Most fools are soupy and loose, with dull, overcooked fruit. The secret to a fool that’s both creamy and intensely fruity is in how you thicken it.

The Problem

Modern fool recipes skip the traditional custard and use whipped cream. But whipped cream blunts the fruit flavor and is too light and insubstantial-or, worse, it can turn the dessert souplike.

The Goal

We wanted a dessert with intense fruitiness and rich body-and we wanted to use raspberries or strawberries rather than the traditional gooseberries.

The Solution

Traditionally, fruit fool is made by folding pureed stewed fruit into sweet custard.
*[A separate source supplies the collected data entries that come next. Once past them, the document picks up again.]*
(** C6: Storing new items where [CanStoreNewItem] found room for all of them
    adds exactly their number to what the player holds and leaves the numbers of
    all other items as they are; no assertion fails, and every stored item still
    knows the one slot it is in. *)
Theorem StoreNewItem_adds w item p count upd rand looters :
  linked w -> typed (w_player w) -> creatable item p -> ItemId p = item -> in_u 32 count -> 0 < count ->
  0 <= next_guid w ->
  let r := CanStoreNewItem S (w_player w) NULL_BAG NULL_SLOT [] item count in
  sr_res r = EQUIP_ERR_OK -> next_guid w + Z.of_nat (length (sr_dest r)) < 0xFFFFFFFE ->
  exists y w', StoreNewItem S IsInWorld HasAura (sr_dest r) item upd rand looters w = Some (Some y, w')
    /\ linked w' /\ forall e, held w' e = held w e + if item =? e then count else 0.
Proof.
  intros Hl Ht Hp Hid Hc Hpos Hg r Hok Hlen.
  destruct (CanStoreNewItem_places _ item count p Ht Hc (proj1 Hp) Hok) as (Sum & Hn & Hf).
  fold r in Sum, Hn, Hf. set (dest := sr_dest r) in *. clearbody dest.
  assert (Forall (storable_entry w item (GetMaxStackSize p)) dest) as Hd.
  { eapply Forall_impl; [exact Hf|]. intros i Hi. rewrite <- Hid. by apply fits_storable. }
  assert (Forall (fun i => 0 <= ipc_count i) dest) as Hge.
  { eapply Forall_impl; [exact Hf|]. intros i [_ ?]. lia. }
  unfold StoreNewItem. rewrite (count_fold dest 0 Hge) by (unfold in_u in Hc; lia). rewrite Z.add_0_l, Sum.
  rewrite (CreateItem_clamp item p count w (proj1 Hp) Hpos) by apply Hp.
  assert (0 < Z.min count (GetMaxStackSize p) <= GetMaxStackSize p) as Hmin by (destruct Hp as (_ & _ & ?); lia).
  destruct (CreateItem_creates item p _ w Hp Hmin Hl ltac:(lia)) as (w1 & -> & C).
  set (w2 := if rand =? 0 then _ else _).
  assert (core w1 = core w2) as Hcore by (unfold w2; by destruct (rand =? 0)).
  assert (w_player w1 = w_player w2 /\ next_guid w2 = next_guid w + 1) as [Hpl Hg2].
  { destruct (created_next _ _ _ _ _ C). unfold core in Hcore. split; congruence. }
  destruct (StoreItem_loop_adds item p dest (next_address w) (Some (next_address w)) upd w2) as (y & w3 & E & Hl3 & Hy & Hh).
  { exact Hp. }
  { apply (linked_core w1); [done|apply C]. }
  { apply (loose_core w1); [done|apply C]. }
  { unfold item_at. rewrite <- Hpl. apply (created_entry _ _ _ _ _ C). }
  { exact Hn. }
  { eapply Forall_impl; [exact Hd|]. intros i. by eapply (storable_entry_created w w1). }
  { lia. }
  { lia. }
  assert (forall e, held w3 e = held w e + if item =? e then count else 0) as Hheld.
  { intros e. rewrite Hh, <- (held_core w1 w2 e Hcore), Sum.
    assert (held w1 e = held w e) as ->; [|reflexivity]. apply held_same; [apply C|]. intros b j a Ha. apply (linked_old w Hl) in Ha.
    rewrite (created_else _ _ _ _ _ C) by lia. done. }
  unfold StoreItem. rewrite E. destruct Hy as [y' ->]; [by left|].
  rename y' into y.
  destruct (_ && IsSoulBound _); [|by exists y, w3].
  eexists _, _. split; [reflexivity|].
  edestruct (modify_linked w3 y) as [Hl4 Hh4]; [|exact Hl3|]; cycle 1.
  - split; [by eapply (linked_core (modify y _ w3))|]. intros e. rewrite <- Hheld, <- Hh4. by apply held_core.
  - done.
Qed.
End Layout.
(** ** A concrete player: three of item 100 in the backpack, eighteen in a bag *)
Definition demo_memory (a : Z) : Item :=
  if a =? 1 then set_place 7 23 None (sample_item 100 3 0 no_content)
  else if a =? 3 then set_place 0 0 (Some 4) (sample_item 100 18 0 no_content)
  else set_place 7 19 None (sample_item 200 1 1 (fun j => if j =? 0 then Some 3 else None)).
Definition demo_world : World :=
  mkWorld (mkPlayer 7 demo_memory (fun i => if i =? 19 then Some 4 else if i =? 23 then Some 1 else None)) 10 50 [].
Gooseberries were the preferred choice because they’re naturally high in pectin-when exposed to heat, sugar, and acid, pectin breaks down and causes fruit to thicken. We wanted to use raspberries and strawberries, which are low in pectin, so our first challenge was to thicken the fruit properly. We initially shied away from gelatin (we didn’t want Jell-O!), but discovered that if we used a judicious hand (just 2 teaspoons), softened the gelatin in some uncooked berry puree, and then combined the softened mixture with some heated puree to help melt and distribute the gelatin, we could achieve the perfect consistency of loose pie filling. And we had intense fruit flavor. Now we just needed a richer, sturdier cream base to partner with the fruit puree. We liked the ease of using whipped cream rather than custard, so why not make whipped cream more custard-like? Combined with sour cream, the mixture was airy yet substantial, and the sour cream added just the right touch of richness, along with a tangy undertone. For even more fruit flavor, we layered the fruit puree and cream base with fresh berries that had been macerated in sugar to release excess juice. Finally, topping the dessert with crumbled sweet wheat crackers added a pleasant, nutty contrast.